PROMPT: Lines holding the word "arithmetic" must be located in the listing below and copied.

SOURCE DATA:
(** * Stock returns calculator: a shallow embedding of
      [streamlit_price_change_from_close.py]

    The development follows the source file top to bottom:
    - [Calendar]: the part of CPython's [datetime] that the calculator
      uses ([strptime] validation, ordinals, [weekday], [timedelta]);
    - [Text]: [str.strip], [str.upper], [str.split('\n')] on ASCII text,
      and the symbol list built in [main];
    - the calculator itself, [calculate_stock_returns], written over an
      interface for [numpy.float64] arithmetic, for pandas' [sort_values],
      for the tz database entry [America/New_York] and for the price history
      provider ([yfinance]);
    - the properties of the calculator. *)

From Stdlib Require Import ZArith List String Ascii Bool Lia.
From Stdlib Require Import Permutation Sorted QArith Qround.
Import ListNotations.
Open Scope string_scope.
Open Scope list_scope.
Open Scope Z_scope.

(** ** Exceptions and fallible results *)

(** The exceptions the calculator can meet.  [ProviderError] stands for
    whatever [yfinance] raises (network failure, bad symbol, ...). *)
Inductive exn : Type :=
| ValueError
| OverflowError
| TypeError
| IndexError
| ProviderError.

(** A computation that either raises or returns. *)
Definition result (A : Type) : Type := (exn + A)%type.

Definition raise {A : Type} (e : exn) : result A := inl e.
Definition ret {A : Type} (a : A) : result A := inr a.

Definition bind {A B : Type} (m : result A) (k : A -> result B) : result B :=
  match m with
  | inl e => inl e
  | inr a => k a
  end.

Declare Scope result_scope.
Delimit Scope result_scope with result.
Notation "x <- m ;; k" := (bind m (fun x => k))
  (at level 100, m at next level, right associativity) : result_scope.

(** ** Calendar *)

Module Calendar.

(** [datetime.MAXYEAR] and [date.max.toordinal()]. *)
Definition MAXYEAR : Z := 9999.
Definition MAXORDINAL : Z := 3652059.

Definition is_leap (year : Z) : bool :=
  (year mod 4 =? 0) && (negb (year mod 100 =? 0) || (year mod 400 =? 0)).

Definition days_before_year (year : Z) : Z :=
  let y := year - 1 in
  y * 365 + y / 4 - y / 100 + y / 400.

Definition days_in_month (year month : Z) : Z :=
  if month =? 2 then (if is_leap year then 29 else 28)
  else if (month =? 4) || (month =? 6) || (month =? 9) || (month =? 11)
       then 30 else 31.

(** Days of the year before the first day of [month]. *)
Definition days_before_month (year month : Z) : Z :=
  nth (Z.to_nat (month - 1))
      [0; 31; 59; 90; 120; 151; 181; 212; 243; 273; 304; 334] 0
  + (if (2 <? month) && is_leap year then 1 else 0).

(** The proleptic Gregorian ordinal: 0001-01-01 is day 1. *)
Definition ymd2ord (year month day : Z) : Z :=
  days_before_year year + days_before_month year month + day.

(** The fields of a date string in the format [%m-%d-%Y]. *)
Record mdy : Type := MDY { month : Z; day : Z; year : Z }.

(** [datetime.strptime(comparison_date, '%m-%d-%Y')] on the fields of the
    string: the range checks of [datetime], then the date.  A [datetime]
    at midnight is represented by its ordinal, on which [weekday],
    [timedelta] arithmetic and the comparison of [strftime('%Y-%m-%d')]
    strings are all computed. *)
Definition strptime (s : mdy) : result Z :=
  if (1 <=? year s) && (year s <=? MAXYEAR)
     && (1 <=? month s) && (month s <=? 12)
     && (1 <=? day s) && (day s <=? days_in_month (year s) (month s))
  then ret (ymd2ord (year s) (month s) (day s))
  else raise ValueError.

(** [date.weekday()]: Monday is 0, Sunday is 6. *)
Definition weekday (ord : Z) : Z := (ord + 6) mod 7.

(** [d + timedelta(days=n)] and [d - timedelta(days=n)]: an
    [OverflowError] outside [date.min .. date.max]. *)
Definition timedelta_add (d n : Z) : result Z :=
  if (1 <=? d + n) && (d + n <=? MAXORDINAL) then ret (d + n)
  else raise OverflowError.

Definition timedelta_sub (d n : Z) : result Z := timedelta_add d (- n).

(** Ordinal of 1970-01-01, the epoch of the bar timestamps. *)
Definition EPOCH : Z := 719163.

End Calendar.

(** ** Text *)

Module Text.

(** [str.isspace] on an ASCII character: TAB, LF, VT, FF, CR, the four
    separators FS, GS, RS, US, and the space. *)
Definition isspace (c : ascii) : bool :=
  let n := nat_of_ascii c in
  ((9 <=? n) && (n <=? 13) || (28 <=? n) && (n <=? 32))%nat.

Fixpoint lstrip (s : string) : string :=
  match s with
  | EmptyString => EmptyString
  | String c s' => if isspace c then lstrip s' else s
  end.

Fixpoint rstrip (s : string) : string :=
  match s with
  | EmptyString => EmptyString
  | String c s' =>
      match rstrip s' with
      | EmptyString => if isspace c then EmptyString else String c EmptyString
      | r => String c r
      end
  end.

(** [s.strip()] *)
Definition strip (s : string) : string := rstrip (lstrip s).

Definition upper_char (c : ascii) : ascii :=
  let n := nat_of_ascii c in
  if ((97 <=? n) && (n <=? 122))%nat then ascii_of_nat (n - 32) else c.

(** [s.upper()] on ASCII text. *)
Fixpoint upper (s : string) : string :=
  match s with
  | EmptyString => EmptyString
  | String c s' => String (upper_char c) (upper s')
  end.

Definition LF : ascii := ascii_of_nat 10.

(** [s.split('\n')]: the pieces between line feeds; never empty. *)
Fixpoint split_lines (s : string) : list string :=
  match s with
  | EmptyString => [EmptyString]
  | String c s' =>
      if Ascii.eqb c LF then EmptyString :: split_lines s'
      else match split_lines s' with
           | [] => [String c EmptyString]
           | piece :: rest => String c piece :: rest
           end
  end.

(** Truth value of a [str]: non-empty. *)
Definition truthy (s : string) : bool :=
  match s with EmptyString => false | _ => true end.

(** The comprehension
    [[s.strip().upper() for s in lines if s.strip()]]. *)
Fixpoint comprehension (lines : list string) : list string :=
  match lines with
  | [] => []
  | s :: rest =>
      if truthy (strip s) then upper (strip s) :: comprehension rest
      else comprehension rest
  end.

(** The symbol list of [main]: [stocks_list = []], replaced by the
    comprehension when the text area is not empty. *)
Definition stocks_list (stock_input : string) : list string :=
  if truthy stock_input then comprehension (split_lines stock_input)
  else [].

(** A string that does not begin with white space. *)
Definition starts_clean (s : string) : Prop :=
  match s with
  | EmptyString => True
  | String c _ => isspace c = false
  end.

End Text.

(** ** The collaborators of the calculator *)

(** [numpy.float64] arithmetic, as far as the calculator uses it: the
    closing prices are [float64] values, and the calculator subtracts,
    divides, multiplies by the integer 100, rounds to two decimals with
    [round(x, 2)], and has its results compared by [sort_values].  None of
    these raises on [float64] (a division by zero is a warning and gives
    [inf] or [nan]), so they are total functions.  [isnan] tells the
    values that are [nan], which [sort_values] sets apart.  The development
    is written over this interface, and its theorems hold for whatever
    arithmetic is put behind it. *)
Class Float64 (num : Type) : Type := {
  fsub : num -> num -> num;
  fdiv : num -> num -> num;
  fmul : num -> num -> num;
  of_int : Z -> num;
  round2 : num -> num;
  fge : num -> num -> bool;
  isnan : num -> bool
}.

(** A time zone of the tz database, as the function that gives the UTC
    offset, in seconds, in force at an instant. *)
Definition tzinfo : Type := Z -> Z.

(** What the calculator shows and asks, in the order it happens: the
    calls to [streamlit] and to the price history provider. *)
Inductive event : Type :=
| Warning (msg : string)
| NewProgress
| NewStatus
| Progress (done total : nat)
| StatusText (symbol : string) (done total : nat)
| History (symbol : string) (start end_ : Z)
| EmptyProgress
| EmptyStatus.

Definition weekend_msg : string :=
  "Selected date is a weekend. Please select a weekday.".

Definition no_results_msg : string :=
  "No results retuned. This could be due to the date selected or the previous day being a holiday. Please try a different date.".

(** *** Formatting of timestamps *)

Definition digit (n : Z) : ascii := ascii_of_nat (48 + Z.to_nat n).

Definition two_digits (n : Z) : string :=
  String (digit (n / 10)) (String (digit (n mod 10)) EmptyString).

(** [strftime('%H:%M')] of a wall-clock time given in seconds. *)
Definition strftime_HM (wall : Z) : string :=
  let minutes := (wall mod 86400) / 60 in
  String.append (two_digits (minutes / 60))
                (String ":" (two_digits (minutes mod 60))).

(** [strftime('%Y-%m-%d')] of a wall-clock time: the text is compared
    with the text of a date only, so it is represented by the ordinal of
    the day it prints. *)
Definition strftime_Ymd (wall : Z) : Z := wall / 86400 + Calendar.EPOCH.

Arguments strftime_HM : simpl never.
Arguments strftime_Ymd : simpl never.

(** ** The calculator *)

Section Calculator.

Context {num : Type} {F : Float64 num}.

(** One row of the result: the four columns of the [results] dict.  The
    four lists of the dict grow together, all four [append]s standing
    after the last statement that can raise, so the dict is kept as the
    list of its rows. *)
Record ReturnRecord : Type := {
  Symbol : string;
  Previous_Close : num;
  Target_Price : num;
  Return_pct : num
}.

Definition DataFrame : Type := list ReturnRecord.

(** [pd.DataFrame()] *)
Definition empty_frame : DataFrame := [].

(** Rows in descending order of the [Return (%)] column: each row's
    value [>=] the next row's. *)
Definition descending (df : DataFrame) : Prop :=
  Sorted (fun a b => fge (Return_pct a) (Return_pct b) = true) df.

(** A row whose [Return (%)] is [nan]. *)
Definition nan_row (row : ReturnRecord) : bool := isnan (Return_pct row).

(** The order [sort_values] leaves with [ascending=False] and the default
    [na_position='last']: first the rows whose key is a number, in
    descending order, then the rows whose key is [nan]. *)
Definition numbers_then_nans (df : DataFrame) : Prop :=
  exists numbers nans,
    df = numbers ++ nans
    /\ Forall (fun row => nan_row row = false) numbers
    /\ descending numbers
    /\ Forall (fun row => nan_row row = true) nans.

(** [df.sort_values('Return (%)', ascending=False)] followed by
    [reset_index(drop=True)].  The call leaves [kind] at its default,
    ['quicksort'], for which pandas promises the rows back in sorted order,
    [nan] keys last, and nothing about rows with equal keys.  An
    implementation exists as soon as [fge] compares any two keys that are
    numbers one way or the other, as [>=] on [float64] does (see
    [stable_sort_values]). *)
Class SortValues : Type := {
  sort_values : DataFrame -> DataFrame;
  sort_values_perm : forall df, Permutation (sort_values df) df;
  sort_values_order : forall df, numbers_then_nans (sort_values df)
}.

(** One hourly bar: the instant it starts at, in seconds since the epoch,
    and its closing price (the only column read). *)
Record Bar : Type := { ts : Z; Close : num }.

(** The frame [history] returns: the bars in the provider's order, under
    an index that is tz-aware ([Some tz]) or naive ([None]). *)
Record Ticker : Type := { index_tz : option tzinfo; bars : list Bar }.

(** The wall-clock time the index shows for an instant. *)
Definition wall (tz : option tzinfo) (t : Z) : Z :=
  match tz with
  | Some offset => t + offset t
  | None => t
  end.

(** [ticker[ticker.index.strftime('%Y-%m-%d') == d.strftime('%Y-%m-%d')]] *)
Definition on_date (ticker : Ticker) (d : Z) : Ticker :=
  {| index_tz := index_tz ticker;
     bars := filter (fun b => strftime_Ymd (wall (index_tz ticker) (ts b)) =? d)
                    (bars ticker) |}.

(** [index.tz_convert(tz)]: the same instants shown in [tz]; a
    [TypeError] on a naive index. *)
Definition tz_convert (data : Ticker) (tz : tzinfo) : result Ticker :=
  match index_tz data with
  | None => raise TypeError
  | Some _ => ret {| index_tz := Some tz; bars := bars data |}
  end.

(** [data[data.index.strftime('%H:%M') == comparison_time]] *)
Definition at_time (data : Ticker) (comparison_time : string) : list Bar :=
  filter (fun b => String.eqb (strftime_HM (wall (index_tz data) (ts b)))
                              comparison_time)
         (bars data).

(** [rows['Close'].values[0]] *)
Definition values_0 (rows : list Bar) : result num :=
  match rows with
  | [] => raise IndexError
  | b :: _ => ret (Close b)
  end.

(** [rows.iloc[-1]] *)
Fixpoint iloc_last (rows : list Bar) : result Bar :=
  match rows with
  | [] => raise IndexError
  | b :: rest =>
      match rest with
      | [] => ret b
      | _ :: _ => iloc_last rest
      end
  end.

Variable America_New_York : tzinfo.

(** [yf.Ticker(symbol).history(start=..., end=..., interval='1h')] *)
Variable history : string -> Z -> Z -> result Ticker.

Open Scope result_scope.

==

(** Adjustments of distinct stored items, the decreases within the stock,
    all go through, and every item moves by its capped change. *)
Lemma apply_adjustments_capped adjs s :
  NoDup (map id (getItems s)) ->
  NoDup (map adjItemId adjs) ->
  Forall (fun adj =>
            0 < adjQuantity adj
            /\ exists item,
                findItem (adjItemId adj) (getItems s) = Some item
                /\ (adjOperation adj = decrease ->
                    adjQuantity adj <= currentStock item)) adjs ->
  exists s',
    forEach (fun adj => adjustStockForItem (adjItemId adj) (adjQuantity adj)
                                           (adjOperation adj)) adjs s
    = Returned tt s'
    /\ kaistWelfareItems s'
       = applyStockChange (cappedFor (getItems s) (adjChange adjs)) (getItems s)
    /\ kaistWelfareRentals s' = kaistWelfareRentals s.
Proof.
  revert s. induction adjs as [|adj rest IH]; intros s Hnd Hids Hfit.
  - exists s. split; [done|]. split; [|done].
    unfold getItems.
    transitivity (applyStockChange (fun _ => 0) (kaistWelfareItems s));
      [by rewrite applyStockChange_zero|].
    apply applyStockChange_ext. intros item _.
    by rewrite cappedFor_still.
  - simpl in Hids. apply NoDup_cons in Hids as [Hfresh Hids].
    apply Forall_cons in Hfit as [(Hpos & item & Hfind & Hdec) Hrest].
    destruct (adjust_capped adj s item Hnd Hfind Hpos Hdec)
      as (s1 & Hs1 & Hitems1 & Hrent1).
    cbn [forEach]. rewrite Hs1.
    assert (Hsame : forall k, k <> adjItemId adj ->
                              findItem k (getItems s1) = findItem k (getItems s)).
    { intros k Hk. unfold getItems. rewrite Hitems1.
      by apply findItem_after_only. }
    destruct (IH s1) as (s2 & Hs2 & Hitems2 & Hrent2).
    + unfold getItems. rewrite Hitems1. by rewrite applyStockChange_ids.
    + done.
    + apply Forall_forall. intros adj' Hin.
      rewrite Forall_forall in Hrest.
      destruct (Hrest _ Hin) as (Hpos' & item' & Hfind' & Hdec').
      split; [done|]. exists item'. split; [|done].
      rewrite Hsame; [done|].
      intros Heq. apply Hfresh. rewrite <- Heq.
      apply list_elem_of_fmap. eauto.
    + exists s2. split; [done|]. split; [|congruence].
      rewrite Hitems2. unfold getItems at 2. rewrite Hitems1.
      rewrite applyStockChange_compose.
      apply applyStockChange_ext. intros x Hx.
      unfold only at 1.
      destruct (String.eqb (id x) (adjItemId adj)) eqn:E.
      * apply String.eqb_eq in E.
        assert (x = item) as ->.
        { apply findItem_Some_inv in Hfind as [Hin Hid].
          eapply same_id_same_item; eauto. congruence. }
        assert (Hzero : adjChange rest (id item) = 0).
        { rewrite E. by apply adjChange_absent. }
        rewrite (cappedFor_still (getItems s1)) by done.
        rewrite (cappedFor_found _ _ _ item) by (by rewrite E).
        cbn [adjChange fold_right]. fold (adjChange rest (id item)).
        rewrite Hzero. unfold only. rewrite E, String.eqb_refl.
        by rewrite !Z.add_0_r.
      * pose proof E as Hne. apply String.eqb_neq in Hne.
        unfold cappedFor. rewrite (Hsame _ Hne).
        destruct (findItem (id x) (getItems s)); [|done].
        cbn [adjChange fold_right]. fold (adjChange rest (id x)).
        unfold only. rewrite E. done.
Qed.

RESPONSE FOR THIS EXERCISE:
      interface for [numpy.float64] arithmetic, for pandas' [sort_values],
    [timedelta] arithmetic and the comparison of [strftime('%Y-%m-%d')]
(** [numpy.float64] arithmetic, as far as the calculator uses it: the
    arithmetic is put behind it. *)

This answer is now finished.